Maybe an assumption too far. The bottom foot or so of JD's front door
was stained with blood. If the killer shot her with the gun in his left hand while holding her around the neck, shoulders etc with his right, then there would likely be blood over his right sleeve, as well as over the door. If it were BG, he'd had 18 months to get the coat dry cleaned a few times, so I'd be surprised if there was anything still to be found.
Well, apart from the photograph of him posing with a gun, that is. He denied it was him in the photograph, but his distinctive eyebrows can be seen, the gun disappeared, and he did not IIRC have any explanation for how photos of someone else posing in his flat with a gun came to be on his own camera.
Again, the source makes what I'd suggest is an over-confident assertion, or perhaps assumes its own conclusion. It's not clear he needed to have modified any gun, is it? He had clearly obtained
a gun from somewhere because he was photographed with one. That one would have done. At most he may have modified a bullet by opening it, reducing the explosive inside, then crimping it shut with pliers.
He had done 18 months in prison for attempted rape; prisons can be universities of crime, so it's conceivable he learnt how to do this in prison. Or indeed, just from reading around. He seemed to fancy himself as a bit of a macho man - karate, the SAS, etc. - and there are magazines (
Soldier of Fortune) and writers (e.g
The Poor Man's James Bond) who cater for this readership.
It is not exactly the same, but if he had read e.g.
The Day of the Jackal, he would have found in it a complete description of how to make explosive bullets that don't use any explosive. The Jackal needed only a hacksaw, fisherman's lead weights, a couple of thermometers, a soldering iron and a model-maker's
pin vise and metal files. In another book, the same author describes how to shoot quietly by reducing the powder in a bullet and making a silencer out of a 2-litre plastic Coke bottle. This is just stuff I recall coming across without even having looked for it. It is all out there for those who do.

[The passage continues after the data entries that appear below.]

Definition riskOverrides : list AssistantRiskOverride :=
  [mkOverride "oauth token" r_high (Some "Exposes OAuth access token");
   mkOverride "credentials prompt" r_low (Some "Prompts user for credential via secure UI — user has full control");
   mkOverride "credentials reveal" r_high (Some "Reveals stored credential value");
   mkOverride "credentials set" r_high (Some "Stores or updates credential value");
   mkOverride "credentials delete" r_high (Some "Deletes stored credential value");
   mkOverride "keys set" r_high (Some "Stores API key material");
   mkOverride "keys delete" r_high (Some "Deletes API key material");
   mkOverride "backup restore" r_high (Some "Restores backup and overwrites workspace state");
   mkOverride "conversations clear" r_medium (Some "Deletes conversation history");
   mkOverride "conversations wipe" r_high (Some "Deletes specific conversation data");
   mkOverride "attachment register" r_medium None;
   mkOverride "avatar generate" r_low None;
   mkOverride "avatar set" r_low None;
   mkOverride "avatar remove" r_low None;
   mkOverride "avatar character update" r_low None;
   mkOverride "backup enable" r_low None;
   mkOverride "backup disable" r_high None;
   mkOverride "backup destinations add" r_high None;
   mkOverride "backup destinations remove" r_high None;
   mkOverride "backup destinations set-encrypt" r_high None;
   mkOverride "backup create" r_low None;
   mkOverride "cache set" r_low None;
   mkOverride "cache delete" r_low None;
   mkOverride "channel-verification-sessions create" r_high None;
   mkOverride "channel-verification-sessions resend" r_high None;
   mkOverride "channel-verification-sessions cancel" r_low None;
   mkOverride "channel-verification-sessions revoke" r_low None;
   mkOverride "config set" r_low None;
   mkOverride "contacts prompt" r_medium None;
   mkOverride "contacts channels update-status" r_medium None;
   mkOverride "contacts invites create" r_high None;
   mkOverride "contacts invites revoke" r_medium None;
   mkOverride "contacts invites redeem" r_high None;
   mkOverride "conversations import" r_high None;
   mkOverride "conversations defer" r_low None;
   mkOverride "conversations defer cancel" r_low None;
   mkOverride "conversations new" r_low None;
   mkOverride "conversations rename" r_low None;
   mkOverride "conversations wake" r_low None;
   mkOverride "credential-execution grants revoke" r_medium None;
   mkOverride "db repair" r_medium (Some "Runs the database repair sequence. First step is a read-only integrity check; future steps will mutate the SQLite database to recover state.");
   mkOverride "domain register" r_medium None;
   mkOverride "email register" r_medium None;
   mkOverride "email unregister" r_medium None;
   mkOverride "email send" r_high None;
   mkOverride "image-generation generate" r_medium None;
   mkOverride "inference send" r_medium None;
   mkOverride "inference providers connections list" r_low (Some "Read-only listing of provider_connection rows");
   mkOverride "inference providers connections get" r_low (Some "Read-only fetch of a single provider_connection row");
   mkOverride "inference providers connections create" r_medium (Some "Inserts a provider_connection row referenced by inference profiles");
   mkOverride "inference providers connections update" r_medium (Some "Mutates provider_connection auth config in place");
   mkOverride "inference providers connections delete" r_medium (Some "Deletes a provider_connection row; refuses unless --force when profiles still reference it");
   mkOverride "llm send" r_medium None;
   mkOverride "inference session open" r_low (Some "Opens a reversible conversation-scoped profile session; server validates the profile name");
   mkOverride "inference session close" r_low (Some "Closes an active profile session; idempotent");
   mkOverride "inference session list" r_low (Some "Read-only listing of active sessions");
   mkOverride "mcp reload" r_low None;
   mkOverride "mcp add" r_high None;
   mkOverride "mcp auth" r_medium None;
   mkOverride "mcp remove" r_low None;
   mkOverride "memory v2 reembed" r_medium (Some "Enqueues bulk re-embedding of every concept page");
   mkOverride "memory v2 reembed-skills" r_medium (Some "Synchronously re-seeds the v2 skill catalog into the concept-page collection");
   mkOverride "memory v2 activation" r_medium (Some "Enqueues recompute of persisted activation state");
   mkOverride "memory v2 validate" r_low (Some "Read-only diagnostic walk over concept pages and edges");
   mkOverride "memory v3 backfill-sections" r_medium (Some "Embeds every page's sections into the v3 dense store and advances the maintain checkpoint");
   mkOverride "memory v3 rebuild-index" r_low (Some "Invalidates the in-memory v3 section lanes so they rebuild on the next turn");
   mkOverride "notifications send" r_low None;
   mkOverride "oauth request" r_medium (Some "Makes authenticated OAuth request");
   mkOverride "oauth connect" r_low (Some "Creates OAuth connection");
   mkOverride "oauth disconnect" r_medium (Some "Removes OAuth connection");
   mkOverride "oauth providers register" r_medium None;
   mkOverride "oauth providers update" r_medium None;
   mkOverride "oauth providers delete" r_medium None;
   mkOverride "oauth apps delete" r_medium None;
   mkOverride "platform connect" r_low None;
   mkOverride "platform disconnect" r_medium None;
   mkOverride "platform callback-routes register" r_low None;
   mkOverride "schedules create" r_medium (Some "Creates a new recurring schedule that fires assistant-side messages");
   mkOverride "schedules update" r_medium (Some "Updates schedule fields (expression, message, mode, script) and mutates assistant schedule state");
   mkOverride "schedules enable" r_medium (Some "Enables a schedule and mutates assistant schedule state");
   mkOverride "schedules disable" r_medium (Some "Disables a schedule and mutates assistant schedule state");
   mkOverride "schedules cancel" r_medium (Some "Cancels a pending schedule and mutates assistant schedule state");
   mkOverride "schedules delete" r_medium (Some "Permanently removes a schedule and its run history from assistant state");
   mkOverride "schedules execute" r_high (Some "Triggers immediate schedule execution. Script-mode schedules shell out via sh -c on the host, and the schedule ID arg is opaque to the classifier — must conservatively assume host shell execution");
   mkOverride "sequence pause" r_medium None;
   mkOverride "sequence resume" r_medium None;
   mkOverride "sequence cancel-enrollment" r_medium None;
   mkOverride "sequence guardrails set" r_medium None;
   mkOverride "plugins install" r_high (Some "Fetches and installs external plugin code from GitHub");
   mkOverride "plugins uninstall" r_medium (Some "Removes an installed plugin and all its files from the workspace");
   mkOverride "plugins upgrade" r_high (Some "Fetches and re-installs external plugin code from GitHub");
   mkOverride "skills install" r_high None;
   mkOverride "skills uninstall" r_medium None;
   mkOverride "skills add" r_high None;
   mkOverride "stt transcribe" r_medium None;
   mkOverride "task save" r_medium None;
   mkOverride "task run" r_medium None;
   mkOverride "task delete" r_medium None;
   mkOverride "task queue add" r_medium None;
   mkOverride "task queue update" r_medium None;
   mkOverride "task queue remove" r_medium None;
   mkOverride "task queue run" r_medium None;
   mkOverride "tts synthesize" r_medium None;
   mkOverride "watchers create" r_medium None;
   mkOverride "watchers update" r_medium None;
   mkOverride "watchers delete" r_medium None;
   mkOverride "webhooks register" r_high None;
   mkOverride "browser navigate" r_medium None;
   mkOverride "browser close" r_medium None;
   mkOverride "browser attach" r_medium None;
   mkOverride "browser detach" r_low None;
   mkOverride "browser click" r_medium None;
   mkOverride "browser type" r_medium None;
   mkOverride "browser press-key" r_medium None;
   mkOverride "browser scroll" r_low None;
   mkOverride "browser select-option" r_medium None;
   mkOverride "browser hover" r_low None;
   mkOverride "browser wait-for" r_low None;
   mkOverride "browser wait-for-download" r_medium None;
   mkOverride "browser fill-credential" r_high None].
(* ===== verification/BashScope.v ===== *)
(** * Scope options and the classifier of shell commands

    The rest of src/gateway/src/risk/bash-risk-classifier.ts: the ladder of patterns
    offered when the user wants to save a rule, and [BashRiskClassifier.classify]. *)
From S2P Require Import Prelude JsText Regex RiskTypes CommandRegistry ArgParser TrustRules ShellParser BashRisk.

Definition backslash : ascii := ascii_of_nat 92.

(** [/[.*+?^${}()|[\]\\]/] *)
Definition syntax_chars : list ascii :=
  ["."; "*"; "+"; "?"; "^"; "$"; "{"; "}"; "("; ")"; "|"; "["; "]"; backslash]%char.
Fixpoint escapeRegex (s : string) : string :=
  match s with
  | "" => ""
  | String c s' =>
      if bool_decide (c ∈ syntax_chars) then String backslash (String c (escapeRegex s')) else String c (escapeRegex s')
  end.

Definition bs (s : string) : string := String backslash s.
Definition exact_pattern (s : string) : string := "^" +:+ escapeRegex s +:+ "$".
Definition word_pattern (s : string) : string := "^" +:+ escapeRegex s +:+ bs "b".
Definition spaces_pattern : string := bs "s+".

(** [addOption]: a pattern is offered once. *)
Definition addOption (pattern label : string) (options : list ScopeOption) : list ScopeOption :=
  if existsb (λ o, eqs (so_pattern o) pattern) options then options else options ++ [mkScope pattern label].
Definition add_all (new : list (string * string)) (options : list ScopeOption) : list ScopeOption :=
  foldl (λ os pl, addOption pl.1 pl.2 os) options new.

Fixpoint dedup_strings (seen l : list string) : list string :=
  match l with
  | [] => []
  | x :: l' => if mem x seen then dedup_strings seen l' else x :: dedup_strings (x :: seen) l'
  end.

Definition multi_options (parsed : ParsedCommand) : list ScopeOption :=
  let programs := dedup_strings [] (sg_program <$> js_filter (λ s, negb (sg_synthetic s)) (pc_segments parsed)) in
  add_all ((exact_pattern (pc_originalCommand parsed), pc_originalCommand parsed)
           :: ((λ prog, (word_pattern prog, prog +:+ " *")) <$> programs)) [].

(** The flags, each with its value, and the positionals. *)
Definition flags_positionals (spec : option (Member CommandRiskSpec)) (args : list string) : list string * list string :=
  match spec with
  | Some (own (mkSpec _ _ _ _ _ _ _ _ _ (Some schema))) =>
      let p := parseArgs args schema in
      (flat_map (λ fv, match fv.2 with flag_value v => [fv.1; v] | flag_true => [fv.1] end) (pa_flags p), pa_positionals p)
  | _ => (js_filter (λ a, startsWith a "-") args, js_filter (λ a, negb (startsWith a "-")) args)
  end.

Definition detect_subcommand (spec : option (Member CommandRiskSpec)) (positionals : list string) : option string :=
  match spec, positionals with
  | Some (own s), firstPos :: _ =>
      subs ← cs_subcommands s; _ ← js_member subs firstPos; if truthy firstPos then Some firstPos else None
  | _, _ => None
  end.

(** Step 2: the wildcards that keep the first [k] of the positionals, from most to one. *)
Fixpoint dropped_options (programName : string) (sub flags wildcardPositionals : list string) (k : nat) : list (string * string) :=
  match k with
  | O => []
  | Datatypes.S k' =>
      let kept := take k wildcardPositionals in
      let parts := programName :: sub ++ flags ++ kept in
      ("^" +:+ join_with spaces_pattern (escapeRegex <$> js_filter truthy parts) +:+ spaces_pattern +:+ ".*$",
       js_join " " (parts ++ ["*"]))
      :: dropped_options programName sub flags wildcardPositionals k'
  end.

Definition generateScopeOptions (registry : Registry) (parsed : ParsedCommand) : list ScopeOption :=
  match pc_segments parsed with
  | [] => []
  | [seg] =>
      let programName := sg_program seg in
      let spec := js_member registry programName in
      let exact := (exact_pattern (sg_command seg), sg_command seg) in
      let broadest := (word_pattern programName, programName +:+ " *") in
      if match spec with Some (own s) => cs_complexSyntax s | _ => false end then add_all [exact; broadest] []
      else
        let '(flags, positionals) := flags_positionals spec (sg_args seg) in
        let subcommand := detect_subcommand spec positionals in
        let sub := match subcommand with Some s => [s] | None => [] end in
        let wildcardPositionals := match subcommand with Some _ => tail positionals | None => positionals end in
        let flagless := if is_nil flags then [] else
          [("^" +:+ join_with spaces_pattern (escapeRegex <$> programName :: sub) +:+ bs "b", js_join " " (programName :: sub ++ ["*"]))] in
        let bySub := match subcommand with
          | Some s => [("^" +:+ escapeRegex programName +:+ spaces_pattern +:+ escapeRegex s +:+ bs "b",
                        programName +:+ " " +:+ s +:+ " *")]
          | None => []
          end in
        add_all (exact :: dropped_options programName sub flags wildcardPositionals (length wildcardPositionals - 1)
                 ++ flagless ++ bySub ++ [broadest]) []
  | _ :: _ :: _ => multi_options parsed
  end.

(** ** Allowlist options *)
Definition labelToActionPattern (label : string) : string :=
  "action:" +:+ js_join " " (js_filter (λ t, negb (startsWith t "-") && negb (eqs t "*")) (split_spaces label)).

(** What an option but the first becomes. *)
Definition broader_option (label : string) : string * string :=
  let prog := str_take (String.length label - 2) label in
  if endsWith label " *" && negb (has_char " " prog) then ("Any " +:+ prog +:+ " command", "action:" +:+ prog)
  else ("Commands matching this pattern", labelToActionPattern label).

Fixpoint allow_options (first : bool) (seen : list string) (opts : list ScopeOption) : list AllowlistOption :=
  match opts with
  | [] => []
  | o :: rest =>
      let '(description, pattern) := if first then ("This exact command", so_label o) else broader_option (so_label o) in
      if mem pattern seen then allow_options false seen rest
      else mkAllow (so_label o) description pattern :: allow_options false (pattern :: seen) rest
  end.
Definition scopeOptionsToAllowlistOptions (scopeOptions : list ScopeOption) : list AllowlistOption :=
  allow_options true [] scopeOptions.

(** ** [classify] *)
Section classify.
Context (cache : option TrustRuleCache).

Record Verdict := mkVerdict { vd_risk : Risk; vd_reason : string; vd_matchType : MatchType }.

Definition absorb_segment (userRules : list UserRule) (registry : Registry) (toolName : BashTool) (v : Verdict)
    (segment : CommandSegment) : Verdict :=
  let result := classifySegment cache segment userRules registry toolName in
  match sr_risk result with
  | Some risk =>
      if riskOrd (vd_risk v) <? riskOrd risk then mkVerdict risk (sr_reason result) (sr_matchType result)
      else if negb (truthy (vd_reason v)) && truthy (sr_reason result)
      then mkVerdict (vd_risk v) (sr_reason result) (sr_matchType result) else v
  | None =>
      if negb (truthy (vd_reason v)) && truthy (sr_reason result)
      then mkVerdict (vd_risk v) (sr_reason result) (sr_matchType result) else v
  end.

Definition at_least (r : Risk) (v : Verdict) : Verdict :=
  if riskOrd (vd_risk v) <? riskOrd r then mkVerdict r (vd_reason v) (vd_matchType v) else v.

Definition command_verdict (userRules : list UserRule) (registry : Registry) (toolName : BashTool) (parsed : ParsedCommand) :
    Verdict :=
  let v := foldl (absorb_segment userRules registry toolName) (mkVerdict low "" registry_match) (pc_segments parsed) in
  let v := if is_nil (pc_segments parsed) then mkVerdict high "No parseable command segments" unknown_match else v in
  let v := match pc_dangerousPatterns parsed with
           | d :: _ => let v := at_least high v in mkVerdict (vd_risk v) (dp_description d) (vd_matchType v)
           | [] => v
           end in
  if pc_hasOpaqueConstructs parsed then
    let v := at_least (if is_nil (pc_dangerousPatterns parsed) then medium else high) v in
    if negb (truthy (vd_reason v)) then mkVerdict (vd_risk v) "Command contains opaque constructs" (vd_matchType v) else v
  else v.

Definition classify_bash (parse_command : string → ParsedCommand) (registry : Registry) (userRules : list UserRule)
    (command : string) (toolName : BashTool) : RiskAssessment :=
  if negb (truthy (js_trim command)) then mkAssessment low "Empty command" [] registry_match (Some [])
  else
    let parsed := parse_command command in
    let v := command_verdict userRules registry toolName parsed in
    let scopeOptions := generateScopeOptions registry parsed in
    mkAssessment (vd_risk v) (vd_reason v) scopeOptions (vd_matchType v) (Some (scopeOptionsToAllowlistOptions scopeOptions)).
End classify.
(** Classifying a segment with any more fuel gives the same. *)
Lemma classify_fuel cache fuel seg userRules registry toolName :
  (length (sg_args seg) ≤ fuel)%nat →
  classify_level cache fuel seg userRules registry toolName = classifySegment cache seg userRules registry toolName.
Proof.
  unfold classifySegment. generalize (le_n (length (sg_args seg))). generalize (length (sg_args seg)) at 2 4 as fuel'.
  intros fuel'. revert seg fuel. induction fuel' as [|fuel' IH]; intros seg fuel Hf' Hf.
  - assert (Hargs : sg_args seg = []) by (destruct (sg_args seg); [done|cbn in Hf'; lia]).
    destruct fuel; cbn [classify_level]; rewrite Hargs; done.
  - destruct fuel as [|fuel].
    { assert (Hargs : sg_args seg = []) by (destruct (sg_args seg); [done|cbn in Hf; lia]).
      cbn [classify_level]; rewrite Hargs; done. }
    cbn [classify_level]. destruct (js_find _ _); [done|]. destruct (find_spec _ _) as [[programName spec]|]; [|done].
    destruct (is_null _ && _ && _); [done|]. destruct (cs_isWrapper spec && _); [|done].
    destruct (getWrappedProgramWithArgs _ _) as [[p rest]|] eqn:Hw; [|done].
    apply wrapped_shorter in Hw. rewrite (IH (mkSegment _ _ rest _ _) fuel) by (cbn; lia). done.
Qed.

Lemma after_first_shorter name args : name ∈ args → (length (after_first name args) < length args)%nat.
Proof.
  induction args as [|a args IH]; [by intros ?%elem_of_nil|]. cbn. unfold eqs.
  destruct (bool_decide_reflect (a = name)); [lia|]. intros [?|H]%elem_of_cons; [congruence|]. apply IH in H. lia.
Qed.

Lemma head_elem {A} (l : list A) x : head l = Some x → x ∈ l.
Proof. destruct l; [done|]. intros [= ->]. left. Qed.

Lemma next_level_arg spec args name m : next_level spec args = Some (name, m) → name ∈ args.
Proof.
  unfold next_level. destruct (cs_subcommands spec), args as [|a args]; try done.
  destruct (firstPositionalArg _ _) as [n|] eqn:Hn; [|done]. cbn. destruct (truthy n); [|done].
  destruct (js_member _ _); [|done]. cbn. intros [= <- _]. eapply positionals_args, head_elem, Hn.
Qed.

Lemma resolve_fuel fuel spec args : (length args ≤ fuel)%nat → resolve_level fuel spec args = resolveSubcommand spec args.
Proof.
  unfold resolveSubcommand. generalize (le_n (length args)). generalize (length args) at 2 4 as fuel'.
  intros fuel'. revert fuel spec args. induction fuel' as [|fuel' IH]; intros fuel spec args Hf' Hf.
  - destruct args; [|cbn in Hf'; lia]. destruct fuel; cbn; unfold next_level; by destruct (cs_subcommands spec).
  - destruct fuel as [|fuel].
    { destruct args; [|cbn in Hf; lia]. cbn. unfold next_level. by destruct (cs_subcommands spec). }
    cbn [resolve_level]. destruct (next_level spec args) as [[name [sub|]]|] eqn:Hn; [|done|done].
    apply next_level_arg, after_first_shorter in Hn. by rewrite IH by lia.
Qed.

(** ** Subcommands: the two walks agree *)

(** The specification at the end of a chain of names. *)
Fixpoint follow (spec : CommandRiskSpec) (names : list string) : option (Member CommandRiskSpec) :=
  match names with
  | [] => Some (own spec)
  | name :: names' =>
      subs ← cs_subcommands spec;
      m ← js_member subs name;
      match m with own sub => follow sub names' | inherited => if is_nil names' then Some inherited else None end
  end.

Lemma next_level_member spec args name m : next_level spec args = Some (name, m) →
  ∃ subs, cs_subcommands spec = Some subs ∧ js_member subs name = Some m.
Proof.
  unfold next_level. destruct (cs_subcommands spec) as [subs|], args as [|a args]; try done.
  destruct (firstPositionalArg _ _) as [n|]; [|done]. cbn. destruct (truthy n); [|done].
  destruct (js_member subs n) as [m'|] eqn:Hm; [|done]. cbn. intros [= <- <-]. by exists subs.
Qed.

Lemma chain_follow fuel spec args : (length args ≤ fuel)%nat →
  follow spec (subcommand_chain fuel spec args) = Some (resolve_level fuel spec args).1.
Proof.
  revert spec args. induction fuel as [|fuel IH]; intros spec args Hf; cbn [subcommand_chain resolve_level].
  - destruct args; [|cbn in Hf; lia]. unfold next_level. by destruct (cs_subcommands spec).
  - destruct (next_level spec args) as [[name m]|] eqn:Hn; [|done].
    pose proof (next_level_arg _ _ _ _ Hn) as Ha%after_first_shorter. apply next_level_member in Hn as (subs & Hs & Hm).
    cbn [follow]. rewrite Hs. cbn. rewrite Hm. cbn. destruct m as [sub|]; [|done]. apply IH. lia.
Qed.

(** ** The whole command *)

Definition opt_ord (r : option Risk) : Z := match r with Some r => riskOrd r | None => 0 end.
Definition max_ord (l : list Z) : Z := foldr Z.max 0 l.

Lemma absorb_ord cache userRules registry toolName segs v :
  riskOrd (vd_risk (foldl (absorb_segment cache userRules registry toolName) v segs))
  = Z.max (riskOrd (vd_risk v)) (max_ord ((λ s, opt_ord (sr_risk (classifySegment cache s userRules registry toolName))) <$> segs)).
Proof.
  revert v. induction segs as [|s segs IH]; intros v; cbn; [pose proof (riskOrd_bounds (vd_risk v)); lia|].
  rewrite IH. unfold absorb_segment. set (r := classifySegment _ _ _ _ _). pose proof (riskOrd_bounds (vd_risk v)).
  fold (max_ord ((λ s, opt_ord (sr_risk (classifySegment cache s userRules registry toolName))) <$> segs)).
  destruct (sr_risk r) as [risk|]; cbn [opt_ord].
  - destruct (Z.ltb_spec (riskOrd (vd_risk v)) (riskOrd risk)); cbn [vd_risk]; [lia|].
    destruct (negb _ && _); cbn [vd_risk]; lia.
  - destruct (negb _ && _); cbn [vd_risk]; lia.
Qed.

Lemma at_least_ord r v : riskOrd (vd_risk (at_least r v)) = Z.max (riskOrd r) (riskOrd (vd_risk v)).
Proof. unfold at_least. destruct (Z.ltb_spec (riskOrd (vd_risk v)) (riskOrd r)); cbn; lia. Qed.

Lemma max_ord_nonneg l : 0 ≤ max_ord l.
Proof. unfold max_ord. induction l; cbn; lia. Qed.

(** What the code adds to the risks of the segments. *)
Definition floor_ord (parsed : ParsedCommand) : Z :=
  if is_nil (pc_segments parsed) || negb (is_nil (pc_dangerousPatterns parsed)) then 3
  else if pc_hasOpaqueConstructs parsed then 1 else 0.

Lemma max_ord_bound l : Forall (λ x, x ≤ 3) l → max_ord l ≤ 3.
Proof. unfold max_ord. induction 1; cbn; lia. Qed.

Lemma opt_ord_bounds r : 0 ≤ opt_ord r ≤ 3.
Proof. destruct r as [r|]; cbn; [apply riskOrd_bounds|lia]. Qed.

Lemma verdict_ord cache userRules registry toolName parsed :
  riskOrd (vd_risk (command_verdict cache userRules registry toolName parsed))
  = Z.max (floor_ord parsed)
      (max_ord ((λ s, opt_ord (sr_risk (classifySegment cache s userRules registry toolName))) <$> pc_segments parsed)).
Proof.
  unfold command_verdict, floor_ord. set (l := _ <$> pc_segments parsed).
  assert (Hl : 0 ≤ max_ord l ≤ 3).
  { split; [apply max_ord_nonneg|]. apply max_ord_bound. unfold l. apply Forall_fmap, Forall_true. intros s. cbn. apply opt_ord_bounds. }
  pose proof (absorb_ord cache userRules registry toolName (pc_segments parsed) (mkVerdict low "" registry_match)) as H.
  fold l in H. cbn [vd_risk riskOrd] in H. set (v := foldl _ _ _) in *.
  assert (Hv : riskOrd (vd_risk (if is_nil (pc_segments parsed) then mkVerdict high "No parseable command segments" unknown_match else v))
               = Z.max (if is_nil (pc_segments parsed) then 3 else 0) (max_ord l)).
  { destruct (is_nil (pc_segments parsed)); cbn [vd_risk riskOrd]; lia. }
  set (v' := if is_nil (pc_segments parsed) then _ else _) in *. clearbody v'.
  destruct (pc_dangerousPatterns parsed) as [|d ds]; cbn [is_nil negb orb]; rewrite ?orb_false_r, ?orb_true_r.
  - destruct (pc_hasOpaqueConstructs parsed).
    + assert (Ho : riskOrd (vd_risk (at_least medium v')) = Z.max 1 (riskOrd (vd_risk v'))) by apply at_least_ord.
      destruct (negb _); cbn [vd_risk]; rewrite Ho, Hv; destruct (is_nil _); lia.
    + rewrite Hv. destruct (is_nil _); lia.
  - assert (Ho : ∀ w, riskOrd (vd_risk (at_least high w)) = Z.max 3 (riskOrd (vd_risk w))) by (intros; apply at_least_ord).
    destruct (pc_hasOpaqueConstructs parsed).
    + destruct (negb _); cbn [vd_risk]; rewrite Ho; cbn [vd_risk]; rewrite Ho, Hv; destruct (is_nil _); lia.
    + cbn [vd_risk]. rewrite Ho, Hv. destruct (is_nil _); lia.
Qed.

(** ** Lowering a risk *)

Lemma eval_rule_matched parsed allArgs rules s i :
  i ∈ rs_matchedPositionals (foldl (eval_rule parsed allArgs) s rules) →
  i ∈ rs_matchedPositionals s
  ∨ ∃ rule p x, rule ∈ rules ∧ has_flags rule = false ∧ rule_pattern rule = Some p
      ∧ pa_positionals parsed !! i = Some x ∧ pattern_test p x = true.
Proof.
  revert s. induction rules as [|rule rules IH]; intros s; cbn; [by left|]. intros H%IH.
  destruct H as [H|(r & p & x & ? & ?)]; [|right; exists r, p, x; split; [by right|done]].
  unfold eval_rule, raise_rule in H. destruct (has_flags rule) eqn:Hf.
  - left. repeat case_match; done.
  - destruct (rule_pattern rule) as [p|] eqn:Hp; [|left; repeat case_match; done].
    assert (i ∈ rs_matchedPositionals s ++ matching_indices p (pa_positionals parsed)) as [Hi|Hi]%elem_of_app
      by (repeat case_match; done); [by left|]. right.
    unfold matching_indices, js_filter in Hi. apply list_elem_of_In, filter_In in Hi as [_ Hi].
    destruct (pa_positionals parsed !! i) as [x|] eqn:Hx; [|done]. exists rule, p, x. split_and!; [left|done..].
Qed.

(** An argument some rule accounts for. *)
Definition accounted (rules : list ArgRule) (arg : string) : Prop :=
  ∃ rule, rule ∈ rules ∧ (matchesArgRule rule arg = true ∨ arg ∈ rule_flags rule).
(** A positional some pattern rule matches. *)
Definition pattern_covers (rules : list ArgRule) (s : string) : Prop :=
  ∃ rule p, rule ∈ rules ∧ has_flags rule = false ∧ rule_pattern rule = Some p ∧ pattern_test p s = true.

Lemma covered_accounted rules arg : covered_by rules arg = true → accounted rules arg.
Proof.
  unfold covered_by. intros (rule & Hin%list_elem_of_In & H)%existsb_exists. exists rule. split; [done|].
  apply orb_true_iff in H as [H|H]; [by left|]. right. unfold rule_flags. destruct (ar_flags rule); [|done].
  destruct (rule_pattern rule); [|done]. by apply bool_decide_eq_true in H.
Qed.

Lemma no_unmatched rules parsed allArgs :
  has_unmatched rules parsed allArgs (rs_matchedPositionals (eval_rules parsed allArgs rules)) = false →
  (∀ s, s ∈ pa_positionals parsed → pattern_covers rules s)
  ∧ (∀ arg, arg ∈ allArgs → is_flag arg = false → accounted rules arg).
Proof.
  unfold has_unmatched. intros [H1 H2]%orb_false_iff. split.
  - intros s [i Hi]%list_elem_of_lookup. apply existsb_false_Forall in H1. rewrite Forall_forall in H1.
    assert (Hs : i ∈ seq 0 (length (pa_positionals parsed))) by (apply elem_of_seq; apply lookup_lt_Some in Hi; lia).
    specialize (H1 i Hs).
    apply negb_false_iff, bool_decide_eq_true in H1. unfold eval_rules in H1. apply eval_rule_matched in H1 as [H1|H1].
    + by apply elem_of_nil in H1.
    + destruct H1 as (rule & p & x & ? & ? & ? & Hx & ?). rewrite Hi in Hx. injection Hx as ->. by exists rule, p.
  - intros arg Ha Hf. apply existsb_false_Forall in H2. rewrite Forall_forall in H2. specialize (H2 arg Ha).
    unfold is_flag in Hf. rewrite Hf in H2. cbn in H2. apply negb_false_iff in H2. by apply covered_accounted.
Qed.

Lemma escalate_ord r : riskOrd r ≤ riskOrd (escalateOne r).
Proof. destruct r; cbn; lia. Qed.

The conviction didn't hang on that - there was much else that pointed to BG. The
appeal hung on it, but Nick Ross' blog article explains why the speck should not have been discounted - essentially, contamination requires a source and the possibilities were not in fact remote if properly considered.
The Serb thing is an interesting theory, but for me it stumbles on two things. One that if a rogue country's intelligence service had ordered a hit using a specially-adapted weapon, it would surely have leaked by now from somewhere at that end: the shooter, the getaway driver, the document forger, the armourer, the controller.
The other is that rogue states usually want everyone to know who did it. The idea is, you know what exactly happens to you if you are the next to cross them. We have multiple live examples, e.g. Litvinenko and Skripal, of Putin murdering his critics abroad as a deterrent. In each case the murderers took care to use a weapon that only a country could obtain - polonium, Novichok - to make it clear who did it. Inside Russia, those murdered always "fall" from high windows - it's the signature.